- [EXERCISE PROMPT]
Using the listing below, select the lines with the word "strings" and copy them.

- [SUPPLIED ENTRIES]
------

(** * scheduled_modules: trigger compiler, dedup store and scrape engine

    A shallow embedding of three parts of the repository:

    - [service/scheduler.py], function [_build_trigger];
    - [modules/career_watch/lib/db.py], functions [init_db], [filter_new]
      and [count_rows];
    - [modules/career_watch/lib/engine.py], function [run_once], with the
      helpers of [config.py] and [render.py] it calls.

    Python strings are lists of Unicode code points, Python integers are
    [Z], dictionaries are association lists in insertion order, raised
    exceptions are the [Raise] case of a result type, and the effects of
    [run_once] (log records, scraper resolution and invocation, the sqlite
    file) are threaded through an explicit world. *)

From Stdlib Require Import Ascii String DecimalString ZArith.
From stdpp Require Import base decidable option numbers list sorting gmap.

Set Warnings "-register-all".
Local Open Scope Z_scope.

(** ** Python strings *)

Module Py.

(** A [str] is a sequence of code points. *)
Abbreviation str := (list N).

(** A literal of ASCII characters. *)
Definition u (s : string) : str := N_of_ascii <$> list_ascii_of_string s.

(** [str.isspace] on one code point: the characters [str.strip] removes. *)
Definition isspace (c : N) : bool :=
  ((9 <=? c) && (c <=? 13) || (28 <=? c) && (c <=? 32)
   || (c =? 133) || (c =? 160) || (c =? 5760)
   || (8192 <=? c) && (c <=? 8202)
   || (c =? 8232) || (c =? 8233) || (c =? 8239) || (c =? 8287)
   || (c =? 12288))%N.

Fixpoint lstrip (s : str) : str :=
  match s with
  | c :: s' => if isspace c then lstrip s' else s
  | [] => []
  end.

Definition rstrip (s : str) : str := reverse (lstrip (reverse s)).

(** [s.strip()] *)
Definition strip (s : str) : str := rstrip (lstrip s).

(** [s.split(sep)] for a one-character separator. *)
Fixpoint split (sep : N) (s : str) : list str :=
  match s with
  | [] => [[]]
  | c :: s' =>
      if (c =? sep)%N then [] :: split sep s'
      else match split sep s' with
           | w :: ws => (c :: w) :: ws
           | [] => [[c]]
           end
  end.

(** [s.split()]: the maximal runs of characters that are not whitespace. *)
Fixpoint split_ws_aux (s : str) (cur : str) : list str :=
  match s with
  | [] => if decide (cur = []) then [] else [reverse cur]
  | c :: s' =>
      if isspace c
      then (if decide (cur = []) then [] else [reverse cur]) ++ split_ws_aux s' []
      else split_ws_aux s' (c :: cur)
  end.

Definition split_ws (s : str) : list str := split_ws_aux s [].

(** [str(n)] for an integer. *)
Definition str_of_Z (n : Z) : str := u (NilZero.string_of_int (Z.to_int n)).

(** *** [int(s)]

    The whitespace [int] skips differs from [isspace]: below 127 only
    9..13 and 32 count (the separators 28..31 do not); from 127 on, the
    Unicode spaces do.  A digit is any character with a decimal value: the
    ASCII digits and the decimal digits of the other scripts.  The default
    limit of 4300 digits of the interpreter is applied. *)
Definition int_space (c : N) : bool :=
  ((9 <=? c) && (c <=? 13) || (c =? 32) || (127 <=? c) && isspace c)%N.

Fixpoint int_lstrip (s : str) : str :=
  match s with
  | c :: s' => if int_space c then int_lstrip s' else s
  | [] => []
  end.

Definition int_strip (s : str) : str :=
  reverse (int_lstrip (reverse (int_lstrip s))).

(** The decimal digits come in runs of ten, zero to nine; these are the
    code points of the zeros (Unicode 14.0, the database of Python 3.11). *)
Definition digit_zeros : list N :=
  [48; 1632; 1776; 1984; 2406; 2534; 2662; 2790; 2918; 3046; 3174; 3302;
   3430; 3558; 3664; 3792; 3872; 4160; 4240; 6112; 6160; 6470; 6608; 6784;
   6800; 6992; 7088; 7232; 7248; 42528; 43216; 43264; 43472; 43504; 43600;
   44016; 65296; 66720; 68912; 69734; 69872; 69942; 70096; 70384; 70736;
   70864; 71248; 71360; 71472; 71904; 72016; 72784; 73040; 73120; 92768;
   92864; 93008; 120782; 120792; 120802; 120812; 120822; 123200; 123632;
   125264; 130032]%N.

Definition digit_val (c : N) : option Z :=
  (λ z, Z.of_N (c - z))
  <$> List.find (λ z, (z <=? c) && (c <=? z + 9))%N digit_zeros.

(** Digits, single underscores allowed between two digits. *)
Fixpoint int_digits (s : str) (acc : Z) (after_digit : bool) : option Z :=
  match s with
  | [] => if after_digit then Some acc else None
  | c :: s' =>
      match digit_val c with
      | Some d => int_digits s' (10 * acc + d) true
      | None =>
          if (c =? 95)%N && after_digit then int_digits s' acc false else None
      end
  end.

Definition max_str_digits : nat := 4300.

Definition count_digits (s : str) : nat :=
  length (filter (λ c, is_Some (digit_val c)) s).

(** [int(s)]; [None] is [ValueError]. *)
Definition int (s : str) : option Z :=
  let t := int_strip s in
  if decide (max_str_digits < count_digits t)%nat then None
  else match t with
       | 43%N :: r => int_digits r 0 false
       | 45%N :: r => Z.opp <$> int_digits r 0 false
       | _ => int_digits t 0 false
       end.

(** [html.escape(s, quote=True)] *)
Definition escape_char (c : N) : str :=
  if (c =? 38)%N then u "&amp;"
  else if (c =? 60)%N then u "&lt;"
  else if (c =? 62)%N then u "&gt;"
  else if (c =? 34)%N then u "&quot;"
  else if (c =? 39)%N then u "&#x27;"
  else [c].

Definition escape (s : str) : str := s ≫= escape_char.

(** Comparison of strings, code point by code point. *)
Fixpoint str_cmp (a b : str) : comparison :=
  match a, b with
  | [], [] => Eq
  | [], _ :: _ => Lt
  | _ :: _, [] => Gt
  | x :: a', y :: b' =>
      match (x ?= y)%N with
      | Eq => str_cmp a' b'
      | c => c
      end
  end.

Definition str_le (a b : str) : Prop := str_cmp a b ≠ Gt.

(** [sep.join(l)] *)
Fixpoint join (sep : str) (l : list str) : str :=
  match l with
  | [] => []
  | [s] => s
  | s :: l' => s ++ sep ++ join sep l'
  end.

(** *** Dictionaries with string keys, in insertion order *)
Section odict.
Context {V : Type}.

(** [k in d] and [d[k]]: the binding of [k]. *)
Fixpoint od_get (d : list (str * V)) (k : str) : option V :=
  match d with
  | [] => None
  | (k', v) :: d' => if decide (k' = k) then Some v else od_get d' k
  end.

(** [d[k] = v]: a bound key keeps its place, a new one goes last. *)
Fixpoint od_set (d : list (str * V)) (k : str) (v : V) : list (str * V) :=
  match d with
  | [] => [(k, v)]
  | (k', v') :: d' =>
      if decide (k' = k) then (k, v) :: d' else (k', v') :: od_set d' k v
  end.

End odict.

(** [d.setdefault(k, []).extend(xs)] *)
Definition od_extend {A} (d : list (str * list A)) (k : str) (xs : list A)
  : list (str * list A) :=
  od_set d k (default [] (od_get d k) ++ xs).

(** *** Python values

    What the JSON or YAML configuration loader produces (floats left
    out), and the timezone object the scheduler passes for [tz],
    identified by its zone key. *)
Inductive pyval :=
  | VNone
  | VBool (b : bool)
  | VInt (n : Z)
  | VStr (s : str)
  | VList (l : list pyval)
  | VDict (d : list (str * pyval))
  | VTz (key : str).

Abbreviation dict := (list (str * pyval)).

(** [d.get(k, dflt)] *)
Definition get_or (d : dict) (k : str) (dflt : pyval) : pyval :=
  default dflt (od_get d k).

(** [d.get(k)] *)
Definition get (d : dict) (k : str) : pyval := get_or d k VNone.

(** Truth value of a Python object. *)
Definition truthy (v : pyval) : bool :=
  match v with
  | VNone => false
  | VBool b => b
  | VInt n => negb (n =? 0)
  | VStr s => bool_decide (s ≠ [])
  | VList l => bool_decide (l ≠ [])
  | VDict d => bool_decide (d ≠ [])
  | VTz _ => true
  end.

End Py.

Import Py.

(** ** Results of fallible code *)

Inductive result (E A : Type) : Type :=
  | Ok (a : A)
  | Raise (e : E).
Arguments Ok {E A} a.
Arguments Raise {E A} e.

Global Instance result_ret {E} : MRet (result E) := λ A a, Ok a.
Global Instance result_bind {E} : MBind (result E) := λ A B f m,
  match m with
  | Ok a => f a
  | Raise e => Raise e
  end.

(** Sequencing over a list, stopping at the first exception. *)
Fixpoint mapR {E A B} (f : A → result E B) (l : list A) : result E (list B) :=
  match l with
  | [] => Ok []
  | a :: l' => b ← f a; bs ← mapR f l'; Ok (b :: bs)
  end.

(** ** Trigger compiler: [service/scheduler.py] *)

Module Scheduler.

Abbreviation tzinfo := str.

(** The message of a [ValueError] is kept up to its interpolated part.
    [ZoneInfoError z] is what [ZoneInfo(str(z))] raises when it finds no
    zone; [LibraryError] is what a constructor of APScheduler or of
    [datetime] raises on arguments it refuses. *)
Inductive exn :=
  | ValueError (msg : str)
  | TypeError
  | OverflowError
  | ZoneInfoError (z : pyval)
  | LibraryError.

Abbreviation res := (result exn).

------

- [RESPONSE TO THIS TASK]
    Python strings are lists of Unicode code points, Python integers are
(** ** Python strings *)
(** Comparison of strings, code point by code point. *)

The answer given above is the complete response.